Work order: Beginning at the top of the material, repeat each line exactly, and stop once the line with "- destruct (decide" has been written.

+ + +

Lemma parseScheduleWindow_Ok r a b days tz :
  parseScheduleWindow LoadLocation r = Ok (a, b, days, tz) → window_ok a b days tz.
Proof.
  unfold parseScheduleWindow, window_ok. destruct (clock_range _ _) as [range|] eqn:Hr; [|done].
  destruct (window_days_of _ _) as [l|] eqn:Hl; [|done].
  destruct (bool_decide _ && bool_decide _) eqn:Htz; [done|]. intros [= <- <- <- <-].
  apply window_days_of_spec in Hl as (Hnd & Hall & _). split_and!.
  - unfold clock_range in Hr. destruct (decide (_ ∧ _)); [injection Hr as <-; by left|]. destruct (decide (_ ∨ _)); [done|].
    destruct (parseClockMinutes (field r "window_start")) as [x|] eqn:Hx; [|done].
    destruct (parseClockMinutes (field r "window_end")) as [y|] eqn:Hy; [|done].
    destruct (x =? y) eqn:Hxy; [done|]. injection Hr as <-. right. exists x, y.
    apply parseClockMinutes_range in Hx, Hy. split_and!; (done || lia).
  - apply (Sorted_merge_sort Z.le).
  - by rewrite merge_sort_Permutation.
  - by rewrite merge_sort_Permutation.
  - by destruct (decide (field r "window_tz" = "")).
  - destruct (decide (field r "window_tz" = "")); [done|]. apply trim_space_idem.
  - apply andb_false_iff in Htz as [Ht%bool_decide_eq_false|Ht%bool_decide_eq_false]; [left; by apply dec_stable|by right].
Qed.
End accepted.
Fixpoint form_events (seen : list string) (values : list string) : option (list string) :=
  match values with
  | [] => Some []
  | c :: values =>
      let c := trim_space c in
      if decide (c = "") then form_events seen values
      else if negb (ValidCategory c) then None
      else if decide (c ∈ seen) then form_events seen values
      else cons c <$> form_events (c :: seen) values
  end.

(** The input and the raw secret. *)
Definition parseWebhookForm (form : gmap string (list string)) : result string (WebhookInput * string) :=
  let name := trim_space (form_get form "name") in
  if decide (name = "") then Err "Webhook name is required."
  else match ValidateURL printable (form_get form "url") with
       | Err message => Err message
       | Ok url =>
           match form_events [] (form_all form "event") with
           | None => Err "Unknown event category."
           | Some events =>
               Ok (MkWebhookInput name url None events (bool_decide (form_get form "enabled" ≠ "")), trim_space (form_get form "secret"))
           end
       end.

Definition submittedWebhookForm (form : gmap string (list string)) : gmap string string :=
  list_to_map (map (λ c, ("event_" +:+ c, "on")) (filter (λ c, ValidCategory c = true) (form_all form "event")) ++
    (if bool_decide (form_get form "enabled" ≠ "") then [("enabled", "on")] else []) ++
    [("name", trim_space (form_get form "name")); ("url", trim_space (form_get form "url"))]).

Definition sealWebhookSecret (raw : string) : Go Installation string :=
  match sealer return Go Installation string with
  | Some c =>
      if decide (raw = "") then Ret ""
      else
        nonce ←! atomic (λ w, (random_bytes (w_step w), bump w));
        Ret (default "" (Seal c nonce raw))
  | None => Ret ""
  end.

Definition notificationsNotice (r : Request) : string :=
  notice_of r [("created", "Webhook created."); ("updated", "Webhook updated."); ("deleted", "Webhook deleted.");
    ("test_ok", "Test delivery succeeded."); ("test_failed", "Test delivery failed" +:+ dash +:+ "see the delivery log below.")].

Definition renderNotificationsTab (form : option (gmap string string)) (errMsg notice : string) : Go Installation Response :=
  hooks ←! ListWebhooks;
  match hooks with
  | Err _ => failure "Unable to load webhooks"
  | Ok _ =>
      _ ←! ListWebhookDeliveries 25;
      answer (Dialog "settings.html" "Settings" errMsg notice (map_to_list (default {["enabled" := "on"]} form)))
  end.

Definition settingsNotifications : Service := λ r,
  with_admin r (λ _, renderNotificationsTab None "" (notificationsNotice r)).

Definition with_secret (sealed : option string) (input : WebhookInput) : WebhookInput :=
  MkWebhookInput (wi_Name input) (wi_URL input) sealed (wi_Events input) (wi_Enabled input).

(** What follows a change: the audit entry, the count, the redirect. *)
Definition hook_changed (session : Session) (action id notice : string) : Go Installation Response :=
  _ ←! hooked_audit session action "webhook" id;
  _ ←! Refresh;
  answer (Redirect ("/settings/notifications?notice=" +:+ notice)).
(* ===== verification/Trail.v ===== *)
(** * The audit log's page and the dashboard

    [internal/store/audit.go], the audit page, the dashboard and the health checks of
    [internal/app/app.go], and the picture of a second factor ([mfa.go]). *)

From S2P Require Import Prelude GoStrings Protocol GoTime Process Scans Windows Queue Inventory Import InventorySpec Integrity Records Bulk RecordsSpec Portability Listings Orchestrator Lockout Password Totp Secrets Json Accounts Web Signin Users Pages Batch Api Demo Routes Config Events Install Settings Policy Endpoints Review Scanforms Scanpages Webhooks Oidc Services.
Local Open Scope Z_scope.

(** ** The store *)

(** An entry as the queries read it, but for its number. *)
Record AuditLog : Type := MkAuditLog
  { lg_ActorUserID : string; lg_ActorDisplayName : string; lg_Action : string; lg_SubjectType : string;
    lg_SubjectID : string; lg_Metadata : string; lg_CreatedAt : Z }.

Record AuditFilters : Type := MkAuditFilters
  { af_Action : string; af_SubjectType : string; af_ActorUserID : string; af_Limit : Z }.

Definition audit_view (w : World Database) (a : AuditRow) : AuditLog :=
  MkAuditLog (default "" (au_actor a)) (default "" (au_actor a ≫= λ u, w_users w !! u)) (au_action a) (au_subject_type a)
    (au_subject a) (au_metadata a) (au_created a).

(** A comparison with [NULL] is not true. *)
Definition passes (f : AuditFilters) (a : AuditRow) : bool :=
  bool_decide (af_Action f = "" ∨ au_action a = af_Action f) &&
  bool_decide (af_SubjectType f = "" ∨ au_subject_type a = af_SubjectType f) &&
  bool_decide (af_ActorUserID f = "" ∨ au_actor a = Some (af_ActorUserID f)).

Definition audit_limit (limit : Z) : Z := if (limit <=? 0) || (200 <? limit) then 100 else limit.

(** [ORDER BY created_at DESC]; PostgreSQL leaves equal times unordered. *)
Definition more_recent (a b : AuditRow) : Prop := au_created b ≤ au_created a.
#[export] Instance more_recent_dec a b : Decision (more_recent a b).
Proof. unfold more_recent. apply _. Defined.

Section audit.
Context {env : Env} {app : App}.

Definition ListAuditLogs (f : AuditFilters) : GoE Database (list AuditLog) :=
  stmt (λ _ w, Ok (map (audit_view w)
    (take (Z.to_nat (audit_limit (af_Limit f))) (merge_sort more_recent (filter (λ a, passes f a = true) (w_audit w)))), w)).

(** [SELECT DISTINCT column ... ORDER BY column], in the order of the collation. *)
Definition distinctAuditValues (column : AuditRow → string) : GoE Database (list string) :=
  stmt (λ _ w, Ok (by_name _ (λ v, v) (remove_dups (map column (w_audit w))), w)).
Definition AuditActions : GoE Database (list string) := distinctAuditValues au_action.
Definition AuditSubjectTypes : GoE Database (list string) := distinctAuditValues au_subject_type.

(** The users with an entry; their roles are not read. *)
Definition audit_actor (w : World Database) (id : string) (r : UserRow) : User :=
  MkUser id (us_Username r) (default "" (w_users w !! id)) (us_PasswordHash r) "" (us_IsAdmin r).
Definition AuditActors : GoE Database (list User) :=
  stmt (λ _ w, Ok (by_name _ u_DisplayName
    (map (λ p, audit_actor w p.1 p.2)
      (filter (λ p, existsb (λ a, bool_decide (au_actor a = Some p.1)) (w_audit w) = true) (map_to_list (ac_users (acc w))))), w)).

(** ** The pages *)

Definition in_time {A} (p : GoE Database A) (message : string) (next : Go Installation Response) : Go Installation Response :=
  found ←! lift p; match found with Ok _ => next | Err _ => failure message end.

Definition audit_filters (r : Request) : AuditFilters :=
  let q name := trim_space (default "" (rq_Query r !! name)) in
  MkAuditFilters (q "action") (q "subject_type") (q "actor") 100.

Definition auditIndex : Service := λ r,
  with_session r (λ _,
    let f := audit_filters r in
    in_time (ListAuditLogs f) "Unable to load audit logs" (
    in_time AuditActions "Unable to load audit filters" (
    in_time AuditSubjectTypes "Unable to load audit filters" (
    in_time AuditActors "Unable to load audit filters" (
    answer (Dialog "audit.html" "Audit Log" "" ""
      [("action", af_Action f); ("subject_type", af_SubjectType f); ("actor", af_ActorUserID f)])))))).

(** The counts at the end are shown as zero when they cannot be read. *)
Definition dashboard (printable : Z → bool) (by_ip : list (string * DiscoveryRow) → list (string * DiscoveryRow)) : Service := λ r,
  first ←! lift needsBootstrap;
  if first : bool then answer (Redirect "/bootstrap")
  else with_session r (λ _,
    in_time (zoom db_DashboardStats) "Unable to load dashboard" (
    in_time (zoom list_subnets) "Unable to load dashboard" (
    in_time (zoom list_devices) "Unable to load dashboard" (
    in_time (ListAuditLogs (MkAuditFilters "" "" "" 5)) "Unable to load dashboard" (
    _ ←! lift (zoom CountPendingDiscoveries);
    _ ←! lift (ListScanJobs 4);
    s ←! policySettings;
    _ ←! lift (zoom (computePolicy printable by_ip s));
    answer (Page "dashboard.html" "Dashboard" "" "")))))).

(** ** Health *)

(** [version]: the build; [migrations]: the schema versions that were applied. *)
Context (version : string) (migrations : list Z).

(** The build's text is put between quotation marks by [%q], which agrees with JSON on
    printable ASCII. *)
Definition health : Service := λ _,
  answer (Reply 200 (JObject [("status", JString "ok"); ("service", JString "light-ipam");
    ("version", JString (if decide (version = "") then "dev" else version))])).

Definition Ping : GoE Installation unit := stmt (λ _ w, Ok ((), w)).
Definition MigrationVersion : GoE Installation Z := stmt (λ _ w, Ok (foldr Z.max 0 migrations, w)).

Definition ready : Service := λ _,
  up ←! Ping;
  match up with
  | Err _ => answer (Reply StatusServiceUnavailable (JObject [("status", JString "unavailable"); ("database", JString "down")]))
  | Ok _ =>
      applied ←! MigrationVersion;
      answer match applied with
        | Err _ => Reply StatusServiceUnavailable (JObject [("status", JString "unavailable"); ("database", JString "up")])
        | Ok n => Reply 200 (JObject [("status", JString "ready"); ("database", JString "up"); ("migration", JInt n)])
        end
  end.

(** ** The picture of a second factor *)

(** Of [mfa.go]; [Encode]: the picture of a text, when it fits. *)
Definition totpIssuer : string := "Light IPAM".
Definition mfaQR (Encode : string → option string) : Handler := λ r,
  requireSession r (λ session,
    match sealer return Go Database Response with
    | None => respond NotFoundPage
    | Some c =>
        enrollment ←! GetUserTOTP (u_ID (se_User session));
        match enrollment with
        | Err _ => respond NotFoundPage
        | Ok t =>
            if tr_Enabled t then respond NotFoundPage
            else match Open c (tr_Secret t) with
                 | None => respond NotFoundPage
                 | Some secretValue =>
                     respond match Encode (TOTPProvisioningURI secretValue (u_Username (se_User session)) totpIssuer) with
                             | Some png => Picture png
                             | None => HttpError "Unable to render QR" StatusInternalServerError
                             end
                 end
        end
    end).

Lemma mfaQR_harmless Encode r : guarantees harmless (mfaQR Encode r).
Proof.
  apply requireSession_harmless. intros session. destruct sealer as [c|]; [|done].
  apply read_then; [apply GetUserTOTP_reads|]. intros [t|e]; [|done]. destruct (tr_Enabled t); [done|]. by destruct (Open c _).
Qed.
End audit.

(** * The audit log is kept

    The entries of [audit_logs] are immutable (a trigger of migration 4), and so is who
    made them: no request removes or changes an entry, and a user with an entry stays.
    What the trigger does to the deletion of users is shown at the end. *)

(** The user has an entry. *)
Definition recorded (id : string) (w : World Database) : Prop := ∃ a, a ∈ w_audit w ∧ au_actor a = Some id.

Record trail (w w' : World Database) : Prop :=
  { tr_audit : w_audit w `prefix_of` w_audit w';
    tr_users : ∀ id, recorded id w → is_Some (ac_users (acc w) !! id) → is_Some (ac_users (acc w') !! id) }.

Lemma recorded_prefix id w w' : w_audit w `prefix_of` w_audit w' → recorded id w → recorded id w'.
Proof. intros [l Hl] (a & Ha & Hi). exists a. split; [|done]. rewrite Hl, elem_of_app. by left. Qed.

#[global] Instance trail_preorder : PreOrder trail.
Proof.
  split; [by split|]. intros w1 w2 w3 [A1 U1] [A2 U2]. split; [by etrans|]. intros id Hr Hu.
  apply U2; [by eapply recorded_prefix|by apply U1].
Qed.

+ + +

Solution below:
Lemma parseScheduleWindow_Ok r a b days tz :
  parseScheduleWindow LoadLocation r = Ok (a, b, days, tz) → window_ok a b days tz.
Proof.
  unfold parseScheduleWindow, window_ok. destruct (clock_range _ _) as [range|] eqn:Hr; [|done].
  destruct (window_days_of _ _) as [l|] eqn:Hl; [|done].
  destruct (bool_decide _ && bool_decide _) eqn:Htz; [done|]. intros [= <- <- <- <-].
  apply window_days_of_spec in Hl as (Hnd & Hall & _). split_and!.
  - unfold clock_range in Hr. destruct (decide (_ ∧ _)); [injection Hr as <-; by left|]. destruct (decide (_ ∨ _)); [done|].
    destruct (parseClockMinutes (field r "window_start")) as [x|] eqn:Hx; [|done].
    destruct (parseClockMinutes (field r "window_end")) as [y|] eqn:Hy; [|done].
    destruct (x =? y) eqn:Hxy; [done|]. injection Hr as <-. right. exists x, y.
    apply parseClockMinutes_range in Hx, Hy. split_and!; (done || lia).
  - apply (Sorted_merge_sort Z.le).
  - by rewrite merge_sort_Permutation.
  - by rewrite merge_sort_Permutation.
  - by destruct (decide (field r "window_tz" = "")).
  - destruct (decide (field r "window_tz" = "")); [done|]. apply trim_space_idem.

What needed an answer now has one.